Selective molecular inhibition of the HDAC6 ZnF-UBP binding domain impairs multiple myeloma cell proliferation

Histone deacetylase 6 (HDAC6) is overexpressed in multiple myeloma (MM) patients and may be involved in the acquisition of resistance to conventional treatments. Here, we propose a two-residue mutation impairing the HDAC6 ZnF-UBP domain. HDAC6 knockout and ZnF-UBP mutant RPMI 8226 MM cell lines were generated using CRISPR-Cas9. MM cells harboring this mutation showed impaired aggresome formation, cell growth and a dysregulated gene expression profile in a more pronounced manner than the HDAC6 knockout cells.
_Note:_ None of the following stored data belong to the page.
(* ===== verification/SklMod.v ===== *)
(** Insertion and removal in the skiplist: [zslInsertNode], [zslUnlinkNode] and
    the functions built on them, as operations on the represented sequence. *)

From S2P Require Import Prelude Sds Skiplist SklRep SklLink.
From Stdlib Require Import SpecFloat.

(** ** The order of a sequence *)

Lemma zlt_cmp s k x :
  isnan s = false → isnan (ze_score x) = false →
  Z.sgn (zcmp s k (ze_score x) (ze_ele x)) = lexcmp (zkey s k) (ekey x).
Proof. apply zcmp_key. Qed.

Lemma zlt_trans x y w : zlt x y → zlt y w → zlt x w.
Proof. apply lexcmp_trans. Qed.

Lemma zlt_irrefl x : ¬ zlt x x.
Proof. unfold zlt. rewrite lexcmp_refl. lia. Qed.

Lemma zlt_flip x y : lexcmp (ekey x) (ekey y) = - lexcmp (ekey y) (ekey x).
Proof. apply lexcmp_opp. Qed.

Lemma zlt_sorted_insert xs1 e xs2 :
  StronglySorted zlt (xs1 ++ xs2) → Forall (λ x, zlt x e) xs1 → Forall (zlt e) xs2 →
  StronglySorted zlt (xs1 ++ e :: xs2).
Proof.
  rewrite !StronglySorted_app. intros (H1 & H2 & H3) Ha Hb. split_and!; [|done|].
  - intros x y Hx [->|Hy]%elem_of_cons; [|eauto]. rewrite Forall_forall in Ha. auto.
  - by constructor.
Qed.

Lemma sorted_mid xs1 e xs2 :
  StronglySorted zlt (xs1 ++ e :: xs2) →
  StronglySorted zlt (xs1 ++ xs2) ∧ Forall (λ x, zlt x e) xs1 ∧ Forall (zlt e) xs2.
Proof.
  rewrite !StronglySorted_app. intros (H1 & H2 & H3). apply StronglySorted_inv in H3 as [H3 H4].
  split_and!; try done.
  - intros x y Hx Hy. apply H1; [done|]. set_solver.
  - apply Forall_forall. intros x Hx. apply H1; [done|]. set_solver.
Qed.

Lemma max_height_1 l : (1 ≤ max_height l)%nat.
Proof. induction l; simpl; lia. Qed.

Lemma max_height_app a b : max_height (a ++ b) = Nat.max (max_height a) (max_height b).
Proof. induction a as [|x a IH]; simpl; [pose proof (max_height_1 b); lia|]. rewrite IH. lia. Qed.

Lemma max_height_ge l e : e ∈ l → (ze_height e ≤ max_height l)%nat.
Proof. induction 1; simpl; lia. Qed.

Lemma max_height_bound l n :
  (1 ≤ n)%nat → Forall (λ e, ze_height e ≤ n)%nat l → (max_height l ≤ n)%nat.
Proof. intros Hn. induction 1; simpl; lia. Qed.

Lemma sum_usable_app a b : sum_usable (a ++ b) = sum_usable a + sum_usable b.
Proof. induction a as [|x a IH]; simpl; [done|]. rewrite IH. lia. Qed.

Lemma low_all l i : (max_height l ≤ i)%nat → low i l.
Proof. intros Hi. apply Forall_forall. intros e He. apply max_height_ge in He. lia. Qed.

Lemma ptrs_mid a y b : ptrs (a ++ y :: b) ≡ₚ ze_ptr y :: ptrs (a ++ b).
Proof. unfold ptrs. rewrite <- fmap_cons. apply fmap_Permutation. solve_Permutation. Qed.

Lemma nodup_mid a y b : NoDup (ptrs (a ++ y :: b)) ↔ (ze_ptr y ∉ ptrs (a ++ b)) ∧ NoDup (ptrs (a ++ b)).
Proof. by rewrite ptrs_mid, NoDup_cons. Qed.

Lemma ptr_notin a y b x :
  NoDup (ptrs (a ++ y :: b)) → x ∈ a ++ b → ze_ptr x ≠ ze_ptr y.
Proof.
  rewrite ptrs_mid. intros [HN _]%NoDup_cons Hx E. apply HN. rewrite <- E. by apply list_elem_of_fmap_2.
Qed.

(** ** Backward pointers *)

Definition back_ok (B : ptr → option (option ptr)) (xs : list zent) : Prop :=
  ∀ a e b, xs = a ++ e :: b → B (ze_ptr e) = Some (ze_ptr <$> last a).

Lemma back_insert B B' xs1 e xs2 :
  back_ok B (xs1 ++ xs2) → B' (ze_ptr e) = Some (ze_ptr <$> last xs1) →
  (∀ y, head xs2 = Some y → B' (ze_ptr y) = Some (Some (ze_ptr e))) →
  (∀ x, x ∈ xs1 ++ tail xs2 → B' (ze_ptr x) = B (ze_ptr x)) →
  back_ok B' (xs1 ++ e :: xs2).
Proof.
  intros HB He Hy Hx a x b E.
  apply split_cases in E as [(<- & <- & <-)|[(c & -> & ->)|(c & -> & ->)]]; [done| |].
  - rewrite Hx by set_solver. apply (HB a x (c ++ xs2)). lapp.
  - destruct c as [|y c _] using rev_ind.
    + rewrite last_snoc. by apply Hy.
    + rewrite Hx.
      * rewrite (HB (xs1 ++ c ++ [y]) x b) by lapp. f_equal. f_equal.
        by rewrite (assoc_L (++)), (app_comm_cons c), (assoc_L (++) xs1), !last_snoc.
      * destruct c; set_solver.
Qed.

Lemma back_delete B B' xs1 e xs2 :
  back_ok B (xs1 ++ e :: xs2) →
  (∀ y, head xs2 = Some y → B' (ze_ptr y) = B (ze_ptr e)) →
  (∀ x, x ∈ xs1 ++ tail xs2 → B' (ze_ptr x) = B (ze_ptr x)) →
  back_ok B' (xs1 ++ xs2).
Proof.
  intros HB Hy Hx a x b E. apply split_app_cons in E as [(c & -> & ->)|(c & -> & ->)].
  - rewrite Hx by set_solver. apply (HB a x (c ++ e :: xs2)). lapp.
  - destruct c as [|y c _] using rev_ind.
    + rewrite app_nil_r. rewrite Hy by done. by apply (HB xs1 e (x :: b)).
    + rewrite Hx by (destruct c; set_solver).
      rewrite (HB (xs1 ++ e :: c ++ [y]) x b) by lapp. f_equal. f_equal.
      by rewrite (assoc_L (++)), (app_comm_cons c), (assoc_L (++) xs1), !last_snoc.
Qed.

Lemma hop_0 l : Forall (λ e, 0 < ze_height e)%nat l → fst (hop 0 l) = ze_ptr <$> head l.
Proof.
  destruct l as [|x l]; [done|]. intros [Hx _]%Forall_cons. simpl.
  apply Nat.ltb_lt in Hx. by rewrite Hx.
Qed.

(** Levels no node has are empty. *)
Lemma links_close h0 zl hd l l' h :
  level_inv h0 zl (hd :: l') zl h → (max_height l ≤ zl)%nat → (max_height l' ≤ zl)%nat →
  (∀ i, (i < ze_height hd)%nat → fwd h0 (ze_ptr hd) i = Some (fst (hop i l))) →
  links (fwd h) (spn h) zl (hd :: l').
Proof.
  intros HI Hm Hm' Hhd. apply links_all. intros i.
  destruct (decide (i < zl)%nat) as [Hi|Hi]; [by apply HI|].
  intros a e b E He. split; [|lia]. destruct a as [|x a]; injection E as <- E.
  - subst b. rewrite (proj1 (li_todo _ _ _ _ _ HI i _ ltac:(lia))), Hhd by done.
    rewrite !hop_nil by (apply low_all; lia). done.
  - pose proof (max_height_ge l' e ltac:(rewrite E; set_solver)). lia.
Qed.

Section mod_.
Context `{Allocator}.

(** ** The search for the position of an element *)

Section inv.
Context {h : zheap} {z : zskiplist} {xs : list zent} (R : zsl_inv h z xs).

Lemma inv_level : (1 ≤ zsl_level z ≤ ZSKIPLIST_MAXLEVEL)%nat.
Proof.
  rewrite (rep_level _ _ _ R). split; [apply max_height_1|]. apply max_height_bound.
  - unfold ZSKIPLIST_MAXLEVEL. lia.
  - eapply Forall_impl; [apply (rep_heights _ _ _ R)|]. simpl. intros ?; lia.
Qed.

Lemma inv_heights0 : Forall (λ e, 0 < ze_height e)%nat (hd_ent (zsl_header z) :: xs).
Proof.
  constructor; [unfold hd_ent, ZSKIPLIST_MAXLEVEL; simpl; lia|].
  eapply Forall_impl; [apply (rep_heights _ _ _ R)|]. simpl. intros ?; lia.
Qed.

Lemma inv_data e : e ∈ xs → data_ok (dat h (ze_ptr e)) e ∧
  (1 ≤ ze_height e ≤ ZSKIPLIST_MAXLEVEL)%nat ∧ isnan (ze_score e) = false.
Proof.
  intros He. pose proof (rep_data _ _ _ R) as H1. pose proof (rep_heights _ _ _ R) as H2.
  pose proof (rep_nan _ _ _ R) as H3. rewrite !Forall_forall in *. auto.
Qed.

Lemma inv_fuel l1 l2 : hd_ent (zsl_header z) :: xs = l1 ++ l2 → (length l1 ≤ zsl_fuel z)%nat.
Proof.
  intros E. apply (f_equal length) in E. rewrite length_app in E. simpl in E.
  unfold zsl_fuel. rewrite (rep_length _ _ _ R). lia.
Qed.

Lemma inv_len l1 l2 : hd_ent (zsl_header z) :: xs = l1 ++ l2 → zlen (l1 ++ l2) < 2 ^ 64.
Proof. intros <-. cbn [length]. pose proof (rep_small _ _ _ R). lia. Qed.

(** What a search of the list cut at the end of [xs1] relies on *)
Lemma inv_cut xs1 xs2 :
  xs = xs1 ++ xs2 →
  let l1 := hd_ent (zsl_header z) :: xs1 in
  links (fwd h) (spn h) (zsl_level z) (l1 ++ xs2) ∧
  Forall (λ e, 0 < ze_height e)%nat (l1 ++ xs2) ∧ zlen (l1 ++ xs2) < 2 ^ 64 ∧
  (length l1 ≤ zsl_fuel z)%nat.
Proof.
  intros E l1. assert (hd_ent (zsl_header z) :: xs = l1 ++ xs2) as E1 by (unfold l1; by rewrite E).
  rewrite <- E1. split_and!; [apply R|apply inv_heights0| |by eapply inv_fuel].
  rewrite E1. by apply inv_len.
Qed.

Lemma inv_search cond xs1 xs2 :
  xs = xs1 ++ xs2 → cond_ok cond (zsl_level z) (hd_ent (zsl_header z) :: xs1) xs2 →
  ∃ us, descend (zsl_fuel z) cond h (zsl_level z) (zsl_header z) 0 [] = Ok us ∧
    length us = zsl_level z ∧
    (∀ i u, us !! i = Some u → upd_ok (hd_ent (zsl_header z) :: xs1) i u).
Proof.
  intros E C. destruct (inv_cut xs1 xs2 E) as (L & H0 & Hlen & Hf). pose proof inv_level.
  destruct (descend_ok (view_self h) _ _ xs2 L H0 Hlen cond C (zsl_fuel z) Hf (zsl_level z) []
    (hd_ent (zsl_header z)) xs1 []) as (us & Hd & Hl & Hus); [done|simpl; lia|lia|].
  rewrite app_nil_r in Hd. eauto.
Qed.

(** The node the search ends at is the last one of [xs1], or the header. *)
Lemma upd_ok_0 xs1 xs2 u :
  xs = xs1 ++ xs2 → upd_ok (hd_ent (zsl_header z) :: xs1) 0 u →
  u = (default (zsl_header z) (ze_ptr <$> last xs1), zlen xs1).
Proof.
  intros E (a & e & b & Ea & -> & He & Hb). destruct (inv_cut xs1 xs2 E) as (_ & H0 & _).
  assert (b = []) as ->.
  { destruct b as [|x b]; [done|]. exfalso. apply Forall_cons in Hb as [Hx _].
    rewrite Ea, !Forall_app, !Forall_cons in H0. lia. }
  destruct xs1 as [|x xs1 _] using rev_ind.
  - destruct a as [|? []]; simplify_eq/=. done.
  - rewrite app_comm_cons in Ea. apply app_inj_tail in Ea as [<- ->].
    rewrite last_snoc, length_app. simpl. f_equal. lia.
Qed.

(** The test [zslCompareWithNode(score, ele, next) > 0] or [>= 0] *)
Lemma cond_cmp_ok t s k xs1 xs2 :
  xs = xs1 ++ xs2 → t (-1) = false →
  Forall (λ x, t (zcmp s k (ze_score x) (ze_ele x)) = true) xs1 →
  Forall (λ x, t (zcmp s k (ze_score x) (ze_ele x)) = false) xs2 →
  cond_ok (cond_cmp h t s k) (zsl_level z) (hd_ent (zsl_header z) :: xs1) xs2.
Proof.
  intros E Ht H1 H2. destruct (inv_cut xs1 xs2 E) as (L & H0 & Hlen & _).
  apply (cond_pred (view_self h) _ _ _ L H0 Hlen _
    (λ x, t (zcmp s k (ze_score x) (ze_ele x)))); [| |done..].
  - intros x i r Hf. unfold cond_cmp. destruct (get_level_ok (view_self h) _ _ _ Hf) as (? & _ & ->).
    rs. cbn [forward zslCompareWithNode]. rs. by rewrite Ht.
  - intros x i r v Hv Hf. unfold cond_cmp.
    destruct (get_level_ok (view_self h) _ _ _ Hf) as (? & _ & ->). rs. cbn [forward tail] in *.
    rewrite <- E in Hv. destruct (inv_data v Hv) as (Hd & Hh & _).
    rewrite (compare_ok (view_self h)) by done. done.
Qed.

(** The search for the place of an element *)
Lemma search_gt s k xs1 xs2 :
  xs = xs1 ++ xs2 → isnan s = false →
  Forall (λ x, lexcmp (ekey x) (zkey s k) < 0) xs1 →
  Forall (λ x, 0 ≤ lexcmp (ekey x) (zkey s k)) xs2 →
  cond_ok (cond_gt h s k) (zsl_level z) (hd_ent (zsl_header z) :: xs1) xs2.
Proof.
  intros E Hs H1 H2. pose proof (rep_nan _ _ _ R) as Hn. rewrite E, Forall_app, !Forall_forall in Hn.
  rewrite Forall_forall in H1, H2.
  apply cond_cmp_ok; [done..| |]; apply Forall_forall; intros x Hx.
  - pose proof (zlt_cmp s k x Hs ltac:(naive_solver)) as Ex.
    pose proof (H1 x Hx) as Hx1. simpl in Hx1. rewrite lexcmp_opp in Hx1. lia.
  - pose proof (zlt_cmp s k x Hs ltac:(naive_solver)) as Ex.
    pose proof (H2 x Hx) as Hx1. simpl in Hx1. rewrite lexcmp_opp in Hx1. lia.
Qed.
To investigate the role of the HDAC6 ZnF-UBP domain in MM pathogenesis, we established two RPMI 8226 cell lines: one with a knock-out of HDAC6 (KO), and another one with a two-residue mutation in the HDAC6 ZnF-UBP domain (R1155A, Y1155A; RY) preventing its ubiquitin-binding capacity. Both cell lines were obtained by CRISPR-Cas9 edition. We then performed gene expression profiling analysis using data obtained by bulk RNA-seq of the three cell lines (RPMI 8226 WT, HDAC6 KO and HDAC6 RY).